■ Work task ■
Using the entries that follow, write out the line containing "Proof. destruct a, b, c, d, a', b', c', d';", the line containing "destruct n as", and every line between them, exactly and nothing else.

■ Source material ■
* * * *

(* ===== verification/RatchetRows.v ===== *)
(** * The encodings of ratchet rows

    The associated data and the fingerprint of [RatchetWrap] are prefix codes:
    they determine the clear part of the row they were made of; and what the
    maps over the secret fields of a row do. *)

From Stdlib Require Import String.
From stdpp Require Import gmap relations.
From S2P Require Import Prelude Bytes Constants Crypto Ratchet PqMessageKey Metadata RatchetWrap.
Local Open Scope Z_scope.
Local Open Scope list_scope.

(** ** The encodings are prefix codes *)

Lemma concat_cons x l out : concat_results (x :: l) = Ok out <->
  exists b rest, x = Ok b /\ concat_results l = Ok rest /\ out = b ++ rest.
Proof.
  cbn [concat_results]. destruct x as [b|]; [|naive_solver]. cbn.
  destruct (concat_results l) as [rest|]; naive_solver.
Qed.

Lemma u32_ok v b : encodeU32 v = Ok b -> 0 <= v <= 0xffffffff /\ b = be_encode 4 v.
Proof. unfold encodeU32. intros H. binds H. apply require_ok in E. split; [lia|by symmetry]. Qed.
Lemma u64_ok v b : encodeU64 v = Ok b -> 0 <= v <= MAX_SAFE_INTEGER /\ b = be_encode 8 v.
Proof.
  unfold encodeU64, requireSafeUint, isSafeInteger. intros H. binds H. binds E. apply require_ok in E0.
  rewrite andb_true_iff, negb_true_iff in E0. subst. split; [lia|done].
Qed.
Lemma lp_ok a b : lengthPrefixed a = Ok b -> blen a <= 0xffffffff /\ b = be_encode 4 (blen a) ++ a.
Proof. unfold lengthPrefixed. intros H. binds H. apply u32_ok in E as [? ->]. split; [lia|by symmetry]. Qed.

Lemma be_split (n : nat) a a' (r r' : bytes) : 0 <= a < 256 ^ Z.of_nat n -> 0 <= a' < 256 ^ Z.of_nat n ->
  be_encode n a ++ r = be_encode n a' ++ r' -> a = a' /\ r = r'.
Proof.
  intros Ha Ha' H. apply app_inj_1 in H as [H ->]; [|by rewrite !length_be_encode]. split; [|done].
  apply (f_equal be_decode) in H. rewrite !be_decode_encode, !Z.mod_small in H by lia. done.
Qed.
Lemma u32_split a a' b b' r r' : encodeU32 a = Ok b -> encodeU32 a' = Ok b' -> b ++ r = b' ++ r' -> a = a' /\ r = r'.
Proof. intros [H ->]%u32_ok [H' ->]%u32_ok Heq. apply be_split in Heq; [done|cbn; lia..]. Qed.
Lemma u64_split a a' b b' r r' : encodeU64 a = Ok b -> encodeU64 a' = Ok b' -> b ++ r = b' ++ r' -> a = a' /\ r = r'.
Proof.
  intros [H ->]%u64_ok [H' ->]%u64_ok Heq. assert (MAX_SAFE_INTEGER < 256 ^ Z.of_nat 8) by done.
  apply be_split in Heq; [done|lia..].
Qed.
Lemma lp_split a a' b b' (r r' : bytes) : lengthPrefixed a = Ok b -> lengthPrefixed a' = Ok b' ->
  b ++ r = b' ++ r' -> a = a' /\ r = r'.
Proof.
  intros [H ->]%lp_ok [H' ->]%lp_ok Heq. rewrite <- !app_assoc in Heq. pose proof (blen_nonneg a). pose proof (blen_nonneg a').
  apply be_split in Heq as [Hl Heq]; [|cbn; lia..]. apply app_inj_1 in Heq; [done|]. unfold blen in Hl. lia.
Qed.
Lemma text_encode_inj s s' x x' : requireCanonicalString s = Ok x -> requireCanonicalString s' = Ok x' ->
  text_encode s = text_encode s' -> s = s'.
Proof.
  unfold requireCanonicalString. intros H H' Heq. binds H. binds H'.
  apply require_ok, bool_decide_eq_true in E1, E4. congruence.
Qed.

(** ** The associated data determine the clear part *)

(** One item of two equal encodings. *)
Lemma code_step (P : Prop) x x' l l' out :
  (forall b b' r r', x = Ok b -> x' = Ok b' -> b ++ r = b' ++ r' -> P /\ r = r') ->
  concat_results (x :: l) = Ok out -> concat_results (x' :: l') = Ok out ->
  P /\ exists rest, concat_results l = Ok rest /\ concat_results l' = Ok rest.
Proof.
  intros Hs (b & r & Hx & Hl & ->)%concat_cons (b' & r' & Hx' & Hl' & Heq)%concat_cons.
  destruct (Hs b b' r r' Hx Hx' Heq) as [HP ->]. split; [done|]. by exists r'.
Qed.
Lemma bytes_split (a a' b b' r r' : bytes) : length a = length a' -> @Ok WrapError _ a = Ok b -> @Ok WrapError _ a' = Ok b' ->
  b ++ r = b' ++ r' -> a = a' /\ r = r'.
Proof. intros Hl [= <-] [= <-] H. by apply app_inj_1 in H. Qed.

(** The clear part of a row, with which of the optional secrets are present. *)
Definition clear_skipped (k : SkippedMessageKey) : bytes * option Z := (sk_dhPub k, sk_n k).
Definition aad_view (s : RatchetSession) :=
  let ss := rs_secrets s in
  (ss_rootSuite ss, (rs_roomId s, rs_peerPublicKey s, rs_peerId s), (ss_dhSelfPub ss, ss_dhRemotePub ss),
   (bool_decide (is_Some (ss_sendingChainKey ss)), bool_decide (is_Some (ss_receivingChainKey ss)),
    bool_decide (is_Some (rs_edge s))),
   (ss_Ns ss, ss_Nr ss, ss_PN ss, rs_updatedAt s), clear_skipped <$> ss_skippedMessageKeys ss).

Definition flag_bits (a b c d : bool) : Z :=
  Z.lor (Z.lor (Z.lor (if a then 1 else 0) (if b then 2 else 0)) (if c then 4 else 0)) (if d then 8 else 0).
Lemma flags_bits s : aad_flags s =
  flag_bits (bool_decide (is_Some (ss_sendingChainKey (rs_secrets s)))) (bool_decide (is_Some (ss_receivingChainKey (rs_secrets s))))
    (bool_decide (is_Some (ss_dhRemotePub (rs_secrets s)))) (bool_decide (is_Some (rs_edge s))).
Proof.
  unfold aad_flags. destruct (ss_sendingChainKey _), (ss_receivingChainKey _), (ss_dhRemotePub _), (rs_edge s); reflexivity.
Qed.
Lemma flag_bits_inj a b c d a' b' c' d' : byte_of (flag_bits a b c d) = byte_of (flag_bits a' b' c' d') ->
  a = a' /\ b = b' /\ c = c' /\ d = d'.
Proof. destruct a, b, c, d, a', b', c', d'; first [done|vm_compute; discriminate]. Qed.

Lemma field_code_inj f f' : byte_of (field_code f) = byte_of (field_code f') -> f = f'.
Proof. destruct f, f'; first [done|vm_compute; discriminate]. Qed.
Lemma suite_inj a a' : text_encode (code_points (root_suite_string a)) = text_encode (code_points (root_suite_string a')) -> a = a'.
Proof. destruct a, a'; first [done|vm_compute; discriminate]. Qed.

Lemma counter_split n n' b b' r r' :
  (v ← skipped_counter n; encodeU64 v) = Ok b -> (v ← skipped_counter n'; encodeU64 v) = Ok b' ->
  b ++ r = b' ++ r' -> n = n' /\ r = r'.
Proof.
  unfold skipped_counter, requireSafeUint. intros Hb Hb' Heq.
  destruct n as [n|]; [|discriminate Hb]. destruct n' as [n'|]; [|discriminate Hb'].
  binds Hb. binds Hb'. binds E. binds E0. subst. by destruct (u64_split _ _ _ _ _ _ Hb Hb' Heq) as [-> ->].
Qed.
Lemma skipped_split tl tl' l : forall l' out, length l = length l' ->
  concat_results (mjoin (skipped_aad <$> l) ++ tl) = Ok out -> concat_results (mjoin (skipped_aad <$> l') ++ tl') = Ok out ->
  clear_skipped <$> l = clear_skipped <$> l' /\ exists o, concat_results tl = Ok o /\ concat_results tl' = Ok o.
Proof.
  induction l as [|k l IH]; intros [|k' l'] out Hl H H'; try done; [split; [done|by exists out]|].
  cbn [fmap list_fmap mjoin list_join skipped_aad app] in H, H'.
  destruct (code_step _ _ _ _ _ _ (lp_split _ _) H H') as (E1 & o1 & H1 & H1').
  destruct (code_step _ _ _ _ _ _ (counter_split _ _) H1 H1') as (E2 & o2 & H2 & H2').
  injection Hl as Hl. destruct (IH _ _ Hl H2 H2') as [Heq Ho]. split; [|done].
  cbn [fmap list_fmap]. rewrite Heq. unfold clear_skipped. by rewrite E1, E2.
Qed.

Lemma validate_strings s : validateMetadata s = Ok tt ->
  (exists x, requireCanonicalString (rs_roomId s) = Ok x) /\ (exists x, requireCanonicalString (rs_peerPublicKey s) = Ok x) /\
  (exists x, requireCanonicalString (rs_peerId s) = Ok x).
Proof. unfold validateMetadata. intros H. binds H. split_and!; eauto. Qed.

Definition aad_counters (s : RatchetSession) : list (result WrapError bytes) :=
  let ss := rs_secrets s in
  [encodeU64 (ss_Ns ss); encodeU64 (ss_Nr ss); encodeU64 (ss_PN ss); encodeU64 (rs_updatedAt s);
   encodeU32 (blen (ss_skippedMessageKeys ss))] ++ mjoin (skipped_aad <$> ss_skippedMessageKeys ss).
Definition aad_tail (s : RatchetSession) : list (result WrapError bytes) :=
  match ss_dhRemotePub (rs_secrets s) with Some b => [lengthPrefixed b] | None => [] end ++ aad_counters s.

Lemma counters_split tl tl' s s' out : concat_results (aad_counters s ++ tl) = Ok out ->
  concat_results (aad_counters s' ++ tl') = Ok out ->
  (ss_Ns (rs_secrets s), ss_Nr (rs_secrets s), ss_PN (rs_secrets s), rs_updatedAt s) =
    (ss_Ns (rs_secrets s'), ss_Nr (rs_secrets s'), ss_PN (rs_secrets s'), rs_updatedAt s') /\
  clear_skipped <$> ss_skippedMessageKeys (rs_secrets s) = clear_skipped <$> ss_skippedMessageKeys (rs_secrets s') /\
  exists o, concat_results tl = Ok o /\ concat_results tl' = Ok o.
Proof.
  unfold aad_counters. cbn [app]. intros H H'.
  destruct (code_step _ _ _ _ _ _ (u64_split _ _) H H') as (-> & o1 & H1 & H1').
  destruct (code_step _ _ _ _ _ _ (u64_split _ _) H1 H1') as (-> & o2 & H2 & H2').
  destruct (code_step _ _ _ _ _ _ (u64_split _ _) H2 H2') as (-> & o3 & H3 & H3').
  destruct (code_step _ _ _ _ _ _ (u64_split _ _) H3 H3') as (-> & o4 & H4 & H4').
  destruct (code_step _ _ _ _ _ _ (u32_split _ _) H4 H4') as (Hl & o5 & H5 & H5').
  split; [done|]. eapply skipped_split; [|exact H5|exact H5']. unfold blen in Hl. lia.
Qed.
Lemma tail_split tl tl' s s' out :
  bool_decide (is_Some (ss_dhRemotePub (rs_secrets s))) = bool_decide (is_Some (ss_dhRemotePub (rs_secrets s'))) ->
  concat_results (aad_tail s ++ tl) = Ok out -> concat_results (aad_tail s' ++ tl') = Ok out ->
  ss_dhRemotePub (rs_secrets s) = ss_dhRemotePub (rs_secrets s') /\
  exists o, concat_results (aad_counters s ++ tl) = Ok o /\ concat_results (aad_counters s' ++ tl') = Ok o.
Proof.
  unfold aad_tail. intros Hp H H'.
  destruct (ss_dhRemotePub (rs_secrets s)) as [r|], (ss_dhRemotePub (rs_secrets s')) as [r'|]; try done.
  - cbn [app] in H, H'. destruct (code_step _ _ _ _ _ _ (lp_split _ _) H H') as (-> & o & H1 & H1'). eauto.
  - eauto.
Qed.

Lemma concat_app l b r : concat_results l = Ok b -> concat_results (l ++ [Ok r]) = Ok (b ++ r).
Proof.
  revert b. induction l as [|x l IH]; intros b; [by intros [= <-]; cbn; rewrite app_nil_r|].
  intros (b1 & b2 & -> & Hl & ->)%concat_cons. apply concat_cons. exists b1, (b2 ++ r).
  split; [done|]. split; [by apply IH|by rewrite app_assoc].
Qed.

* * * *

■ Solution below ■
Proof. destruct a, b, c, d, a', b', c', d'; first [done|vm_compute; discriminate]. Qed.

Lemma field_code_inj f f' : byte_of (field_code f) = byte_of (field_code f') -> f = f'.
Proof. destruct f, f'; first [done|vm_compute; discriminate]. Qed.
Lemma suite_inj a a' : text_encode (code_points (root_suite_string a)) = text_encode (code_points (root_suite_string a')) -> a = a'.
Proof. destruct a, a'; first [done|vm_compute; discriminate]. Qed.

Lemma counter_split n n' b b' r r' :
  (v ← skipped_counter n; encodeU64 v) = Ok b -> (v ← skipped_counter n'; encodeU64 v) = Ok b' ->
  b ++ r = b' ++ r' -> n = n' /\ r = r'.
Proof.
  unfold skipped_counter, requireSafeUint. intros Hb Hb' Heq.
  destruct n as [n|]; [|discriminate Hb]. destruct n' as [n'|]; [|discriminate Hb'].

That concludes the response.